At every turn, Mr. Baghdadi’s rise has been shaped by the United States’ involvement in Iraq — most of the political changes that fueled his fight, or led to his promotion, were born directly from some American action.

In other words, Abu Bakr al-Baghdadi is George W. Bush’s war baby.

Finally, we come to that other morass of shameless pandering known as Sen. Lindsey Graham

Sen. Lindsey Graham (R-S.C.) doesn’t think the public has been sufficiently frightened about what is going on in the Middle East. On Sunday, he urged President Barack Obama to give a speech warning Americans that the United States faces a possible terrorist attack from Iraq or Syria.

Speaking to host Chris Wallace on “Fox News Sunday,” Graham repeatedly insisted on addressing his answers to Obama instead.

“So Mr. President, you have never once spoken directly to the American people about the threat we face from being attacked from Syria, now Iraq. What is your strategy to stop these people from attacking the homeland? They have expressed a desire to do so,” he said.
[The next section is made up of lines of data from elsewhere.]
(* ===== verification/Token.v ===== *)
(** * Token amounts

    [toTokenAmount] and [fromTokenAmount] of [packages/shared/src/token.ts]: the mUSDC
    amounts an operator writes, and the base units the code counts in.  Also the decimal
    reading of printed integers, which the proofs share. *)

From Stdlib Require Import ZArith Lia Ascii String DecimalString DecimalFacts DecimalPos DecimalN DecimalZ.
From stdpp Require Import base gmap strings list.
From S2P Require Import Prelude.
Open Scope string_scope.
Open Scope Z_scope.

Definition MOCK_USDC_symbol : string := "mUSDC".
Definition MOCK_USDC_decimals : nat := 6.

(** Text up to the first point, and after it when there is one. *)
Fixpoint split_point (l : list ascii) : list ascii * option (list ascii) :=
  match l with
  | [] => ([], None)
  | c :: l' =>
      if Ascii.eqb c "." then ([], Some l')
      else let '(w, f) := split_point l' in (c :: w, f)
  end.
(** [0|[1-9]\d*] *)
Definition whole_part (l : list ascii) : bool :=
  match l with
  | [c] => is_digit c
  | c :: l' => in_range "1" "9" c && forallb is_digit l'
  | [] => false
  end.
(** [\d{1,6}] *)
Definition fraction_part (l : list ascii) : bool :=
  Nat.leb 1 (length l) && Nat.leb (length l) MOCK_USDC_decimals && forallb is_digit l.
Definition amount_match (s : string) : option (list ascii * list ascii) :=
  match split_point (chars s) with
  | (w, None) => if whole_part w then Some (w, []) else None
  | (w, Some f) => if whole_part w && fraction_part f then Some (w, f) else None
  end.

Definition padEnd (n : nat) (c : ascii) (l : list ascii) : list ascii :=
  (l ++ replicate (n - length l) c)%list.
Definition padStart (n : nat) (c : ascii) (l : list ascii) : list ascii :=
  (replicate (n - length l) c ++ l)%list.

(** The character of code 34. *)
Definition dquote : string := String (ascii_of_nat 34) EmptyString.
Definition toTokenAmount (human : string) : result Z :=
  match amount_match (trim human) with
  | None => Throw (Error ("invalid " ++ MOCK_USDC_symbol ++ " amount " ++ dquote ++ human ++ dquote
      ++ " — expected a non-negative decimal with at most "
      ++ show_Z (Z.of_nat MOCK_USDC_decimals) ++ " fractional digits"))
  | Some (whole, frac) =>
      let padded := take MOCK_USDC_decimals (padEnd MOCK_USDC_decimals "0" frac) in
      Ok (BigInt (string_of_list_ascii (whole ++ padded)%list))
  end.

(** [replace(/0+$/, "")] *)
Fixpoint drop_zeros (l : list ascii) : list ascii :=
  match l with
  | c :: l' => if Ascii.eqb c "0" then drop_zeros l' else l
  | [] => []
  end.
Definition strip_trailing_zeros (l : list ascii) : list ascii := rev (drop_zeros (rev l)).

Definition fromTokenAmount (raw : Z) : string :=
  let base := 10 ^ Z.of_nat MOCK_USDC_decimals in
  let whole := Z.quot raw base in
  let frac := padStart MOCK_USDC_decimals "0" (chars (show_Z (Z.rem raw base))) in
  let kept := string_of_list_ascii (strip_trailing_zeros frac) in
  show_Z whole ++ "." ++ (if String.eqb kept "" then "0" else kept).

(** ** Decimal text *)
Lemma chars_append s t : chars (s ++ t) = (chars s ++ chars t)%list.
Proof. induction s as [|c s IH]; [done|]. change (chars (String c s ++ t)) with (c :: chars (s ++ t)). by rewrite IH. Qed.

Definition dec_number (l : list ascii) : Z := foldl (λ acc c, acc * 10 + (code c - 48)) 0 l.

Lemma dec_fold l : ∀ acc,
  foldl (λ acc c, acc * 10 + (code c - 48)) acc l = acc * 10 ^ Z.of_nat (length l) + dec_number l.
Proof.
  unfold dec_number. induction l as [|c l IH]; intros acc; cbn [foldl length]; [lia|].
  rewrite IH, (IH (0 * 10 + _)), Nat2Z.inj_succ, Z.pow_succ_r by lia. ring.
Qed.

Lemma dec_number_app l l' :
  dec_number (l ++ l') = dec_number l * 10 ^ Z.of_nat (length l') + dec_number l'.
Proof. unfold dec_number at 1. by rewrite foldl_app, dec_fold. Qed.

Lemma dec_number_zeros n : dec_number (replicate n "0"%char) = 0.
Proof.
  induction n as [|n IH]; [done|]. unfold dec_number in *. cbn [replicate foldl].
  exact IH.
Qed.

Lemma digit_range c : is_digit c = true → 0 <= code c - 48 <= 9.
Proof. destruct c as [[][][][][][][][]]; vm_compute; intros; try discriminate; split; congruence. Qed.

Lemma dec_number_bounds l :
  forallb is_digit l = true → 0 <= dec_number l < 10 ^ Z.of_nat (length l).
Proof.
  induction l as [|c l IH] using rev_ind; [done|].
  rewrite forallb_app, dec_number_app, length_app. intros [Hl Hc]%andb_true_iff.
  simpl in Hc. rewrite andb_true_r in Hc. specialize (IH Hl). pose proof (digit_range c Hc).
  rewrite Nat2Z.inj_add, Z.pow_add_r by lia. unfold dec_number at 2 4. simpl. lia.
Qed.

Lemma acc_number d : ∀ acc,
  Z.pos (Pos.of_uint_acc d acc)
  = Z.pos acc * 10 ^ Z.of_nat (length (chars (NilEmpty.string_of_uint d)))
    + dec_number (chars (NilEmpty.string_of_uint d)).
Proof.
  assert (Hstep : ∀ c l a x, x = a * 10 + (code c - 48) →
    x * 10 ^ Z.of_nat (length l) + dec_number l
    = a * 10 ^ Z.of_nat (length (c :: l)) + dec_number (c :: l)).
  { intros c l a x ->. change (c :: l) with ([c] ++ l)%list. rewrite dec_number_app.
    unfold dec_number at 2. cbn [foldl app length].
    rewrite Nat2Z.inj_succ, Z.pow_succ_r by lia. ring. }
  induction d; intros acc; [simpl; unfold dec_number; simpl; lia|..];
    cbn [NilEmpty.string_of_uint]; unfold chars in *; cbn [list_ascii_of_string];
    rewrite <- (Hstep _ _ _ _ eq_refl); cbn [Pos.of_uint_acc]; rewrite IHd; f_equal; f_equal;
    match goal with |- context [code ?c] =>
      let v := eval vm_compute in (code c) in change (code c) with v end; rewrite ?Pos2Z.inj_add, ?Pos2Z.inj_mul; lia.
Qed.

Lemma uint_number d :
  Z.of_uint d = dec_number (chars (NilEmpty.string_of_uint d)).
Proof.
  unfold Z.of_uint, N.of_uint. induction d; [done|exact IHd|..];
    cbn [Pos.of_uint NilEmpty.string_of_uint]; unfold chars; cbn [list_ascii_of_string Z.of_N];
    rewrite acc_number;
    match goal with |- _ = dec_number (?c :: ?l) =>
      change (c :: l) with ([c] ++ l)%list; rewrite dec_number_app end;
    unfold dec_number at 2; cbn [foldl];
    match goal with |- context [code ?c] =>
      let v := eval vm_compute in (code c) in change (code c) with v end; unfold chars; lia.
Qed.

Lemma digits_uint s : forallb is_digit (chars s) = true →
  ∃ d, NilEmpty.uint_of_string s = Some d ∧ NilEmpty.string_of_uint d = s.
Proof.
  intros Hs.
  assert (Hd : is_Some (NilEmpty.uint_of_string s)).
  { induction s as [|c s IH]; [by eexists|]. unfold chars in Hs. cbn in Hs.
    apply andb_true_iff in Hs as [Hc Hs]. destruct (IH Hs) as [d Hd]. cbn. rewrite Hd.
    clear - Hc. destruct c as [[][][][][][][][]]; first [discriminate Hc|by eexists]. }
  destruct Hd as [d Hd]. exists d. split; [done|]. by apply NilEmpty.sus.
Qed.

(** [BigInt] of decimal digits is their value. *)
Lemma BigInt_digits l :
  l ≠ [] → forallb is_digit l = true → BigInt (string_of_list_ascii l) = dec_number l.
Proof.
  intros Hne Hl. unfold BigInt.
  destruct l as [|c l]; [done|].
  assert (Hc : chars (string_of_list_ascii (c :: l)) = c :: l) by apply list_ascii_of_string_of_list_ascii.
  destruct (strip_0x _) as [t|] eqn:Hx.
  { apply strip_0x_Some in Hx. rewrite Hx in Hc. unfold chars in Hc. cbn in Hc.
    injection Hc as <- <-. cbn in Hl. discriminate Hl. }
  destruct (digits_uint (string_of_list_ascii (c :: l))) as (d & Hd & Hs); [by rewrite Hc|].
  cbn [string_of_list_ascii] in Hd, Hs |- *. unfold read_Z. cbn [NilZero.int_of_string].
  destruct (Ascii.eqb_spec c "-") as [->|_]; [done|]. cbn [NilZero.uint_of_string].
  rewrite Hd. cbn [option_map fmap option_fmap default Z.of_int]. rewrite uint_number, Hs.
  change (String c (string_of_list_ascii l)) with (string_of_list_ascii (c :: l)). by rewrite Hc.
Qed.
No one with any actual knowledge of what’s going on in the Middle East thinks “these people” are capable of “attacking the homeland,” even if they have expressed a desire to do so. “Expressing a desire” and “capability” are two things our adventures in Iraq ought to have taught us to be clear about, since the current threat happened because the Bush Administration insisted Saddam Hussein was a direct threat to the United States at a time when there was actually not much left of him but bluff and bluster.

In short, if we hadn’t let the Bushies frighten us into invading Iraq we wouldn’t be talking about Abu Bakr al-Baghdadi now. And I suspect Lindsey Graham is bright enough to know that. But like many other righties he has built his political career on bluff and bluster, so if he wants to keep his job he’s got to keep fanning the flames.

And wouldn’t it be nice if our foreign policy could be based on something beside shameless pandering and posturing to gain election advantage at home? If it could be based on, you know, what is actually true of those troublesome foreign places? This may be representative democracy’s greatest weakness — it’s easier to get elected by stoking ignorance than by being honest.